We looked at transboundary movement of animals – gharials and elephants across the Indo-Nepal border, and compared the relative health of the Indus dolphins in India and Pakistan. We wrote about urban neighbourhood flying foxes; the rare Gunther’s toad in Anantpur farmlands in Andhra Pradesh; blue sheep and the langurs in the Himalayas; golden langurs in Assam; leopards across the country; otters in the Himalayan rivers; the elongated tortoise of the Terai landscape; the lesser florican in Madhya Pradesh and Rajasthan; and the ever-expanding footprint of the gaur in the Nilgiri Biosphere Reserve.
We documented the work by communities in Manipur, Nagaland and Andhra Pradesh to conserve their habitats and thereby the population of wildlife and birds. We wondered how the free-roaming leopards of Bera in Rajasthan will take to increased population due to tourism in their ranges.
Landscapes and species
Our stories celebrated the diversity of India’s landscapes and species. Grasslands were of special interest. We looked at the bugyals, or the Himalayan Alpine meadows; the shola-grassland ecosystem and its significance for the Nilgiri pipit; the Himalayan grasslands of Uttarakhand; and the grasslands of southern Tamil Nadu.

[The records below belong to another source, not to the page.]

Definition xray_sound (r : res ParseError ServerProfile) : Prop := no_panic r /\ forall p, r = Ok p -> xray_result p.

Lemma address_port_safe node : no_panic (address_port node) /\ forall a p, address_port node = Ok (a, p) -> 0 <= p <= 65535.
Proof.
  unfold address_port. split.
  - apply no_panic_bind; [auto with resdb|]. intros a _. apply no_panic_bind; [auto with resdb|discriminate].
  - intros a p H. apply ok_bind in H as (a' & _ & H). apply ok_bind in H as (p' & Hp & H).
    destruct (get node "port") as [v|]; [|done]. cbn in Hp. destruct (as_u16_port v) as [q|] eqn:E; cbn in Hp; simplify_eq.
    by eapply as_u16_port_range.
Qed.

Lemma extract_safe (k : ProtocolKind) (v : JsonValue) (m : str_map) :
  (no_panic (extract_vless v m) /\ forall a p m', extract_vless v m = Ok (a, p, m') -> 0 <= p <= 65535)
  /\ (no_panic (extract_server k v m) /\ forall a p m', extract_server k v m = Ok (a, p, m') -> 0 <= p <= 65535).
Proof.
  destruct (address_port_safe v) as [Hn Hp]. unfold extract_vless, extract_server. split; split.
  - apply no_panic_bind; [done|]. intros [a q] _. apply no_panic_bind; [auto with resdb|]. intros u _.
    apply no_panic_bind; [auto with resdb|discriminate].
  - intros a q m' H. apply ok_bind in H as ([a' q'] & H1 & H). apply ok_bind in H as (u & _ & H). apply ok_bind in H as (w & _ & H).
    simplify_eq. by eapply Hp.
  - apply no_panic_bind; [done|]. intros [a q] _. apply no_panic_bind; [|discriminate].
    destruct k; try discriminate; repeat (apply no_panic_bind; [auto with resdb|intros ? _]); discriminate.
  - intros a q m' H. apply ok_bind in H as ([a' q'] & H1 & H). apply ok_bind in H as (u & _ & H). simplify_eq. by eapply Hp.
Qed.

Lemma xray_outbound_sound ob : xray_sound (xray_outbound ob).
Proof.
  unfold xray_outbound. destruct (get_str ob "protocol") as [pr|]; cbn [ok_or mbind res_bind]; [|split; [discriminate|done]].
  assert (no_panic (xray_protocol pr)) as Hpr by (unfold xray_protocol; repeat case_decide; discriminate).
  destruct (xray_protocol pr) as [k|e|]; cbn [mbind res_bind]; [|split; [discriminate|done]|done].
  match goal with |- xray_sound (?r ≫= _) =>
    assert (no_panic r /\ forall a p m', r = Ok (a, p, m') -> 0 <= p <= 65535) as [Hn Hp] end.
  { case_decide.
    - destruct (first _) as [v|]; cbn [ok_or mbind res_bind]; [apply (extract_safe k)|split; [discriminate|done]].
    - destruct (first _) as [v|]; cbn [ok_or mbind res_bind]; [apply (extract_safe k)|split; [discriminate|done]]. }
  match goal with |- xray_sound (?r ≫= _) => destruct r as [[[a q] m']|e|] end; cbn [mbind res_bind]; [|split; [discriminate|done]|done].
  split; [discriminate|]. intros p H. specialize (Hp a q m' eq_refl).
  match type of H with Ok ?x = Ok _ => assert (p = x) as -> by congruence end.
  split; [done|]. split; [|done]. cbn [sp_name].
  destruct (get_str ob "tag") as [[|c s]|]; cbn [some_nonempty from_option id]; try done; by destruct a.
Qed.

Lemma entry_outbound_sound rem bs ob : xray_sound (entry_outbound rem bs ob).
Proof.
  unfold entry_outbound. destruct (xray_outbound_sound ob) as [Hn Hp]. destruct (xray_outbound ob) as [p|e|];
    cbn [mbind res_bind]; [|split; [discriminate|done]|done].
  split; [discriminate|]. intros q Hq. destruct (Hp p eq_refl) as (H1 & H2 & H3).
  match type of Hq with Ok ?x = Ok _ => assert (q = x) as -> by congruence end.
  unfold xray_result. destruct (balancer_of _ _), rem as [r|]; cbn [with_param with_name sp_port sp_name sp_tags]; (split; [done|]); (split; [|done]); try done;
    by destruct r.
Qed.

In the remote Car Nicobar island, we found mangroves of the Rhizophora spp. were resilient to the sudden sea level rise caused by the subsidence of the coast during the Asian tsunami of 2004. The Lakshadweep islands announced a unique sea cucumber conservation reserve.
We looked with awe at the bioluminescent mushrooms in Meghalaya, and listened in wonder at the bat call library for the Himalayas. We discussed the relationship between music and environment with Rahul Ram of the Indian Ocean band, and unravelled the architectural secrets of termite mounds.
An opportunity missed?
Very rarely does the world pass through years when the entire global population goes through a crisis. At any given point in time there are natural disasters, epidemics, wars or any such event in some parts of the world, but rarely does a global event like the COVID-19 pandemic of 2020 catch the world.
In development versus environment discussions there is always a mention of trade-offs. The year 2020 brought into stark focus the trade-offs. When the economy was at a standstill, the environment was at its best, and as the economy returned the environmental issues too returned.
Straddling from the tropics to the temperate latitudes, from sea level to the highest ridges in the world, India packs a rich landscape and species diversity. This diversity packs a perennial font of natural resources and ecosystem services that can not just fuel economic growth but also provide environmental stability.
The year 2020 was an opportunity for India to introspect and re-calibrate the environment to development matrix towards sustainability. The year is unlikely to be remembered for that introspection, considering the gusto with which policies are being implemented to push economic growth at the cost of the environment.